Un decreto que invadió materia electoral
En su resolución, la CNE enfatizó que el otorgamiento de la ciudadanía argentina se vincula directamente con el ejercicio de los derechos políticos, entre ellos la posibilidad de votar y participar en los procesos democráticos. Por esa razón, consideró que el decreto se adentró en un ámbito expresamente vedado para los DNU: la materia electoral.
Los jueces recordaron que el artículo 99, inciso 3°, de la Constitución Nacional prohíbe al Poder Ejecutivo dictar decretos de necesidad y urgencia en cuestiones electorales, penales, tributarias y de partidos políticos. Cuando esa prohibición es vulnerada, la norma deviene nula “de manera absoluta e insanable”, sin posibilidad de convalidación posterior.
Ausencia de circunstancias excepcionales
El tribunal también observó que el Gobierno no acreditó la existencia de circunstancias de “rigurosa excepcionalidad” que justificaran el uso de un DNU. Según la doctrina constitucional y la jurisprudencia consolidada, estos decretos solo pueden dictarse cuando resulta imposible seguir el procedimiento legislativo ordinario, una condición que —a criterio de la Cámara— no se verificó en este caso.
La CNE remarcó que el régimen de ciudadanía es una materia estructural del sistema político y que cualquier modificación debe ser debatida en el Congreso, donde se encuentran representados los distintos sectores de la sociedad.
Alcance de la decisión judicial
La Cámara resolvió declarar la nulidad del DNU 366/2025, revocar una sentencia de primera instancia que había rechazado un pedido de ciudadanía bajo el nuevo esquema y comunicar la decisión al Ministerio de Seguridad para que instruya a la Dirección Nacional de Migraciones sobre el alcance del fallo.
Además, ordenó notificar la resolución a todos los jueces federales con competencia electoral del país, con el objetivo de unificar criterios y evitar interpretaciones dispares en el fuero.
El tribunal subrayó que los magistrados deben preservar el principio de jerarquía normativa, según el cual una ley sancionada por el Congreso prevalece sobre un decreto cuando este último excede las facultades constitucionales del Poder Ejecutivo. En ese sentido, reafirmó que la ciudadanía es una institución jurídica cuya regulación corresponde exclusivamente al Poder Legislativo.

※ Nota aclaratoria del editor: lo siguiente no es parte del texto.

(* ===== verification/Resolver.v ===== *)
(** * The resolver ([resolve/package/], [resolve/engine/])

    [resolve_package] is an asynchronous function that calls itself for every
    dependency; the calls of a package run concurrently and share one map of
    packages.  The model is a machine: every call is a task with a phase, a
    step runs one task from one access of the shared map to the next, and a
    schedule is the list of the tasks that step.  What is proved holds for
    every schedule, so for every interleaving.

    The registry is an interface, [Registry]: what fetching a source gives does
    not change during a resolution (the code caches it by protocol and source).
    The metadata prefetch only warms that cache and is not modelled; the
    packages announced for download are ([st_notified]). *)
From S2P Require Import Prelude.
From S2P Require Import BTree.
From S2P Require Import Reach.
From S2P Require Import Text.
From S2P Require Import Errors.
From S2P Require Import Types.
From S2P Require Import Paths.
From S2P Require Import Specs.
From S2P Require Import Crates.
From S2P Require Import Semver.
From S2P Require Import Select.
From S2P Require Import Peers.
From S2P Require Import Lockfile.
Import Specs.Parse Specs.Build.

Class Registry := {
  fetch_registry_package : string -> RegistryProtocol -> Result RegistryPackage;
}.

(** ** [resolve/package/metadata.rs] *)
Definition ensure_platform_compatible `{Target} (name range : string)
    (version_meta : RegistryVersion) : Result unit :=
  if is_compatible_with_libc (v_os version_meta) (v_cpu version_meta) (v_libc version_meta)
  then Ok tt
  else Err (ResolutionFailed name range "package is not compatible with current OS/CPU/libc").

Definition required_peer_dependencies (version_meta : RegistryVersion) : gmap string string :=
  foldl (fun peer_dependencies '(name, range) =>
    let is_optional := default false (v_peer_dependencies_meta version_meta !! name) in
    if negb is_optional then <[name := range]> peer_dependencies else peer_dependencies)
    ∅ (btree_iter (v_peer_dependencies version_meta)).
(** ** Writing files *)
(** A write that fails leaves everything as it was. *)
Lemma fs_write_failed disk path data e disk' : fs_write disk path data = (Err e, disk') -> disk' = disk.
Proof. unfold fs_write. intros. by case_all. Qed.
Lemma write_failed `{LockCrates} disk path graph optional e disk' : write disk path graph optional = (Err e, disk') -> disk' = disk.
Proof.
  unfold write. destruct (yaml_to_string _) as [data|]; [|by intros [= _ <-]].
  destruct (fs_write disk path data) as [[[]|] disk1] eqn:Hw; [by destruct (encode_sidecar _ _)|].
  intros [= _ <-]. by apply fs_write_failed in Hw.
Qed.

Section write_lemmas.
Context `{InstallWorld W} `{LockCrates} `{SemverCrate} `{UrlCrate} `{Registry} `{Target} `{!InstallWorldLaws W}.

Lemma write_lockfile_failed path graph optional w e w' :
  write_lockfile path graph optional w = (Err e, w') -> w' = w.
Proof.
  unfold write_lockfile. destruct (write _ _ _ _) as [[[]|] d] eqn:Hw; [done|].
  intros [= _ <-]. apply write_failed in Hw as ->. apply put_same.
Qed.

Lemma write_lockfile_Ok path graph optional w u w' :
  write_lockfile path graph optional w = (Ok u, w') ->
  write (world_disk w) path graph optional = (Ok tt, world_disk w').
Proof.
  unfold write_lockfile. destruct (write _ _ _ _) as [[[]|] d] eqn:Hw; [|done].
  intros [= _ <-]. by rewrite disk_put.
Qed.
End write_lemmas.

Impacto institucional y político del fallo
La decisión de la Cámara Nacional Electoral deja sin efecto una de las reformas más controvertidas del DNU 366/2025 y reafirma que cualquier modificación al régimen de ciudadanía debe realizarse mediante el procedimiento legislativo previsto por la Constitución. El fallo también fortalece el control judicial sobre el uso de los decretos de necesidad y urgencia, un instrumento que históricamente ha generado tensiones entre los poderes del Estado.
Para especialistas en derecho constitucional, la sentencia fija un criterio claro respecto de los límites del Poder Ejecutivo en materia de derechos políticos y consolida la posición de la CNE como órgano rector en cuestiones electorales. Asimismo, reabre el debate sobre el alcance de los DNU y la necesidad de reforzar los mecanismos de control institucional para evitar que se utilicen en ámbitos prohibidos.
La resolución, además, podría tener efectos prácticos inmediatos en los trámites de ciudadanía en curso y en la actuación de la Dirección Nacional de Migraciones, que deberá adecuar sus procedimientos a la normativa vigente antes del decreto anulado.